Records for processing
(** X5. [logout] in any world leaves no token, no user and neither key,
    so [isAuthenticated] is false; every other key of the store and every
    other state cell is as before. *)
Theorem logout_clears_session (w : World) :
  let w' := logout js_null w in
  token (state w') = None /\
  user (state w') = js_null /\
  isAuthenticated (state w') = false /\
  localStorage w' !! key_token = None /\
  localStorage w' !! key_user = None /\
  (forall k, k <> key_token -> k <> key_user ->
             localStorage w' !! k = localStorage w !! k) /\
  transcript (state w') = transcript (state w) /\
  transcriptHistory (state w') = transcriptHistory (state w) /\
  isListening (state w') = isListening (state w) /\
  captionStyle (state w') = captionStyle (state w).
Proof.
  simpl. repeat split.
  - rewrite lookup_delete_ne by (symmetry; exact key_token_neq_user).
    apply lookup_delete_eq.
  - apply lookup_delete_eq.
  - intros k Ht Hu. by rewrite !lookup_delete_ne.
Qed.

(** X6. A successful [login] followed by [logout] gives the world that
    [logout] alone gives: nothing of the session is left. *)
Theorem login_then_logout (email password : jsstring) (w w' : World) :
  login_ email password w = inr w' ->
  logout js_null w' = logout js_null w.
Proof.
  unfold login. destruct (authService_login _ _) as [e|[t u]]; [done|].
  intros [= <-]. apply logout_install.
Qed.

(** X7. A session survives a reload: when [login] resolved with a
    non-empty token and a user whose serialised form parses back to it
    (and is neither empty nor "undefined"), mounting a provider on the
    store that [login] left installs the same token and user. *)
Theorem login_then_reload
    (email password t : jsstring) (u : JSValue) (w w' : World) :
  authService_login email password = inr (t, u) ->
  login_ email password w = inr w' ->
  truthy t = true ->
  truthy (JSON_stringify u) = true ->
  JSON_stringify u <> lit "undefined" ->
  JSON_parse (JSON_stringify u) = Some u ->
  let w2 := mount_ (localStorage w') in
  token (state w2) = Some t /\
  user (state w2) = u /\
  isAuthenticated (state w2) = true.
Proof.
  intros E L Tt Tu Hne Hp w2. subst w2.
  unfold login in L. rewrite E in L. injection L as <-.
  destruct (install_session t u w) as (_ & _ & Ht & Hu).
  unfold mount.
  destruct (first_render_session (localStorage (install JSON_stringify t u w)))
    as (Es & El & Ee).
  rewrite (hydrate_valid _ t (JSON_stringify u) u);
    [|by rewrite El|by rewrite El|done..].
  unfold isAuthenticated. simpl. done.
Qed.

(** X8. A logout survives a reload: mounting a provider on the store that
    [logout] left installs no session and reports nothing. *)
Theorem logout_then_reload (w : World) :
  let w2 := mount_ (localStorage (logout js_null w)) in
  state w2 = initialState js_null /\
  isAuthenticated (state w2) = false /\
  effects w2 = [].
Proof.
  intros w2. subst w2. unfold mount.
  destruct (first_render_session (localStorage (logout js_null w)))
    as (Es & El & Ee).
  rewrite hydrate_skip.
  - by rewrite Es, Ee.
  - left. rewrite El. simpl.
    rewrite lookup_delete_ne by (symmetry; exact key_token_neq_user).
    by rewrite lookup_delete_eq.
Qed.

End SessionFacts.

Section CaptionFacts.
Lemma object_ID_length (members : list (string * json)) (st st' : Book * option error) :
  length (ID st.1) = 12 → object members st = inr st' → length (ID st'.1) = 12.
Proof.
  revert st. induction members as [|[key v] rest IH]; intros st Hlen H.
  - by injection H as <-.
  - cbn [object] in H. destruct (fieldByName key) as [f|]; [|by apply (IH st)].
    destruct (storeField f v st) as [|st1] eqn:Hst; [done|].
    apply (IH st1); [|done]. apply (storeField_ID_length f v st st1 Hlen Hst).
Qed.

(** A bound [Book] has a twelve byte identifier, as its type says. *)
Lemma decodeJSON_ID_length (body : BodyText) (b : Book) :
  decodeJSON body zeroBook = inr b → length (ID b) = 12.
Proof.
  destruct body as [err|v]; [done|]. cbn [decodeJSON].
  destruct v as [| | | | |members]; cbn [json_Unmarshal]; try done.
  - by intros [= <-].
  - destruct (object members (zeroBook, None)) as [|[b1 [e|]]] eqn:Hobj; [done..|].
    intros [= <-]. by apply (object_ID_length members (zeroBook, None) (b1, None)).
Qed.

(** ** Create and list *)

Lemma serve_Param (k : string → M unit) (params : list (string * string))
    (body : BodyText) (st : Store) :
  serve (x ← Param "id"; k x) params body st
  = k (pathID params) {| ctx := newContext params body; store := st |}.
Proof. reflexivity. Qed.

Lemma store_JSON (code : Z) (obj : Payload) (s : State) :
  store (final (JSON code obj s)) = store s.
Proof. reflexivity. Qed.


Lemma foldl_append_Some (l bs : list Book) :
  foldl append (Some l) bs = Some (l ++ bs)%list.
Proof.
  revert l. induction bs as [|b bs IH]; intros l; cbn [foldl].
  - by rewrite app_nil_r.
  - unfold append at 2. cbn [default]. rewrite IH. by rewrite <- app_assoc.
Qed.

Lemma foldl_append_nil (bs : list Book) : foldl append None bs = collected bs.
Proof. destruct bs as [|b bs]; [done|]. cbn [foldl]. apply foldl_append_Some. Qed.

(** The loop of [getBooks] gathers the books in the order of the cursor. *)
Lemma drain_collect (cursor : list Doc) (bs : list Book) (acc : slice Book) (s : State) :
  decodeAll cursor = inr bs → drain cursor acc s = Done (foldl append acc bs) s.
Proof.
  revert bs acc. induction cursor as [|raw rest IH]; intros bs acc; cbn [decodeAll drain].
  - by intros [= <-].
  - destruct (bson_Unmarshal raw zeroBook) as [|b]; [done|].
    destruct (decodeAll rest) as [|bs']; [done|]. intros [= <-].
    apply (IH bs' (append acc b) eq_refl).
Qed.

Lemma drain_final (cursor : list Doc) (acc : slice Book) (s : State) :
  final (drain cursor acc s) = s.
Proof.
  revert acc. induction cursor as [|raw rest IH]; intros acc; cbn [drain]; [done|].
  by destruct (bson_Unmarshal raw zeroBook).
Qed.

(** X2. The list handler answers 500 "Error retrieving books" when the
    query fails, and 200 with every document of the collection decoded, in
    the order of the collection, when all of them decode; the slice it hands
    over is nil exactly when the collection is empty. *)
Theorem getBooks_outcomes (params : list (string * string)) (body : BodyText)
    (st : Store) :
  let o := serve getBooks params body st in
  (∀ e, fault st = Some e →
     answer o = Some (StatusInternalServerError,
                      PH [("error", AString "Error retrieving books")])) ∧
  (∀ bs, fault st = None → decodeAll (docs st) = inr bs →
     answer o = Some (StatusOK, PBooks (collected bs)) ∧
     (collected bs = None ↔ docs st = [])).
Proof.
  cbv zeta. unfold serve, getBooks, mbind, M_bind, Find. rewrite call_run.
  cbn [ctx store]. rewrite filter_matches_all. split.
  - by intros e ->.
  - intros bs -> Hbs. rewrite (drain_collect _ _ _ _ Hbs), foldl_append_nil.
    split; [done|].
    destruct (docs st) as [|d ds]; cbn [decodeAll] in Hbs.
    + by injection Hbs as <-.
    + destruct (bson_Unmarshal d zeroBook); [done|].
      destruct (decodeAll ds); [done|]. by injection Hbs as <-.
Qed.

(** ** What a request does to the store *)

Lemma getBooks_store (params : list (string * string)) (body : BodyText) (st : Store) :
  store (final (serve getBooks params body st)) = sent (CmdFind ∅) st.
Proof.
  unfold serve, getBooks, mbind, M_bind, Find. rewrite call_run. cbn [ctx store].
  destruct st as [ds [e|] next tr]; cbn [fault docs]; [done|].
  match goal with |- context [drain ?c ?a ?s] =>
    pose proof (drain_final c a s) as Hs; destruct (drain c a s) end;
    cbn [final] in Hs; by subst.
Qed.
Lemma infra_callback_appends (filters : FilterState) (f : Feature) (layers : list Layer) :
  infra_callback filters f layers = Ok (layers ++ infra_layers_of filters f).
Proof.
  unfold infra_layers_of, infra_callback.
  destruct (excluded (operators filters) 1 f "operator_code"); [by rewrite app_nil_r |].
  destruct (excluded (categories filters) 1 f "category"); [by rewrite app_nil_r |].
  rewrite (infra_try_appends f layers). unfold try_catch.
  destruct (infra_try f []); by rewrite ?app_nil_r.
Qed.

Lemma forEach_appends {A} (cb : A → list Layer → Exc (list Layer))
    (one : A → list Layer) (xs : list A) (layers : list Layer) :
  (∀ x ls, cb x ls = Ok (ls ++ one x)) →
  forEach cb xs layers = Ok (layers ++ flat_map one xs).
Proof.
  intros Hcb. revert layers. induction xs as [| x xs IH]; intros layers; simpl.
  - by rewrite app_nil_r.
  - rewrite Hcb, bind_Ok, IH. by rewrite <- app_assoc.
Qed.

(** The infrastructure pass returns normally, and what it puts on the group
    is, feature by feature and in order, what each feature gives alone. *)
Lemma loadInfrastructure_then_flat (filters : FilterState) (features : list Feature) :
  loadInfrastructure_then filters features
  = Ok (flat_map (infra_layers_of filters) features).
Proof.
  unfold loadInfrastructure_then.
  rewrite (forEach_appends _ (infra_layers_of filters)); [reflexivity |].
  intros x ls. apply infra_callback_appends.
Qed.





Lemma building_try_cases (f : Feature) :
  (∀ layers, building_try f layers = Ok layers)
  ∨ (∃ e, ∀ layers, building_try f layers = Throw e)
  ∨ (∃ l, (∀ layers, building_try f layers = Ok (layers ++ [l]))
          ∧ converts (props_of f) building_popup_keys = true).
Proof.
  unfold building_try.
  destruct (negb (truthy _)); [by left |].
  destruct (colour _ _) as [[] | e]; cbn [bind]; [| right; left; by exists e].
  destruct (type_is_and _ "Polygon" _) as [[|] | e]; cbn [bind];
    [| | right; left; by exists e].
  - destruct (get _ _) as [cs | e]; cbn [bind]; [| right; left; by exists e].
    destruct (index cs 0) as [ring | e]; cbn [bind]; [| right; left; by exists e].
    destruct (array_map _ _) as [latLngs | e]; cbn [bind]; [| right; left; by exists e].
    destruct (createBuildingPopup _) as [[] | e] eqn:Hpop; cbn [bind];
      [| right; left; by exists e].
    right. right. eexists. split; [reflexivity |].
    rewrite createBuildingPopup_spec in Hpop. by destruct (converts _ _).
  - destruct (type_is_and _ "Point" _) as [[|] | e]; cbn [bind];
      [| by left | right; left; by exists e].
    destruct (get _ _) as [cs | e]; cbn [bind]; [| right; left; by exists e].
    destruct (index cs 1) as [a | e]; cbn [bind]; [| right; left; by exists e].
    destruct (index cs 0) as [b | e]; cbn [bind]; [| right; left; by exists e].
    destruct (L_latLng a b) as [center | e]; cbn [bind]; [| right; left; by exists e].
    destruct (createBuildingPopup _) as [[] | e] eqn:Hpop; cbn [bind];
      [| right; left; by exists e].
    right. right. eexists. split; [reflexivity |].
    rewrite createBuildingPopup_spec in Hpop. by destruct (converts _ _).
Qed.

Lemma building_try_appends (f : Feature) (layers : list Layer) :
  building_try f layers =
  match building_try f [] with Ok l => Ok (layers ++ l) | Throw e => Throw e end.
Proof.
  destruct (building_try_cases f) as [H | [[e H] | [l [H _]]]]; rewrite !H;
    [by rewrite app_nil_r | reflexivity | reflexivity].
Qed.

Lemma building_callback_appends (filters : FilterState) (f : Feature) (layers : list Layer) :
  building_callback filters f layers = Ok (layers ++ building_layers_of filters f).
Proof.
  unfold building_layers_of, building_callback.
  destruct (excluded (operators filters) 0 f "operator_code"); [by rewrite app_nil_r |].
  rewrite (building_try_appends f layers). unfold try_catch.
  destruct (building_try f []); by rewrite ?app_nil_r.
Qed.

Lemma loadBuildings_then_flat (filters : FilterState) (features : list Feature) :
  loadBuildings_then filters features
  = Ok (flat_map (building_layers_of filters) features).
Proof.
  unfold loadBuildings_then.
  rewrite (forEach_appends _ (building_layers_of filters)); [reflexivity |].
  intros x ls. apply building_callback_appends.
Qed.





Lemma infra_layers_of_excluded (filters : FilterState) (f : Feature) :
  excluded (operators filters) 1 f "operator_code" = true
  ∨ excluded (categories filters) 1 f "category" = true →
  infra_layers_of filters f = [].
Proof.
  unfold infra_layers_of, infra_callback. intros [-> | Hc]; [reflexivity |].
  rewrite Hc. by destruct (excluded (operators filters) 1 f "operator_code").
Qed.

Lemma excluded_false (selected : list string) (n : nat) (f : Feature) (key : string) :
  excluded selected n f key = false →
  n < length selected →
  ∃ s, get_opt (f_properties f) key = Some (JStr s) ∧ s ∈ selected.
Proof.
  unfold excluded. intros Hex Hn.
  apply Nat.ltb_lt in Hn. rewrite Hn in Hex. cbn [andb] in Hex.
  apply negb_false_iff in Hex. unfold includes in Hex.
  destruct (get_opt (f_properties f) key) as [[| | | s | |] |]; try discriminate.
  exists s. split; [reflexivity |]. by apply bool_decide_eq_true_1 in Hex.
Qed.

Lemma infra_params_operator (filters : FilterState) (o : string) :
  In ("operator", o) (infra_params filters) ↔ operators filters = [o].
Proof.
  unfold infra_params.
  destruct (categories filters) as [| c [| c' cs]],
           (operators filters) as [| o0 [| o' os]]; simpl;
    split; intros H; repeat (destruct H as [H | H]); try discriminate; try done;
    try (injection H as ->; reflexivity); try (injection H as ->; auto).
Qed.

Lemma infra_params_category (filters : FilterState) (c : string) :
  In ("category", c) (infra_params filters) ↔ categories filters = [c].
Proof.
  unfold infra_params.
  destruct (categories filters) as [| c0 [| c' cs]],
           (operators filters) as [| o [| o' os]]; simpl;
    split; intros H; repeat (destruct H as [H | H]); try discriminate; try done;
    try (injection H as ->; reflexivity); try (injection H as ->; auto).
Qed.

What is being asked
All the lines that hold the word "features" must appear in the answer, copied from the records.

Written answer
Lemma loadInfrastructure_then_flat (filters : FilterState) (features : list Feature) :
  loadInfrastructure_then filters features
  = Ok (flat_map (infra_layers_of filters) features).
Lemma loadBuildings_then_flat (filters : FilterState) (features : list Feature) :
  loadBuildings_then filters features
  = Ok (flat_map (building_layers_of filters) features).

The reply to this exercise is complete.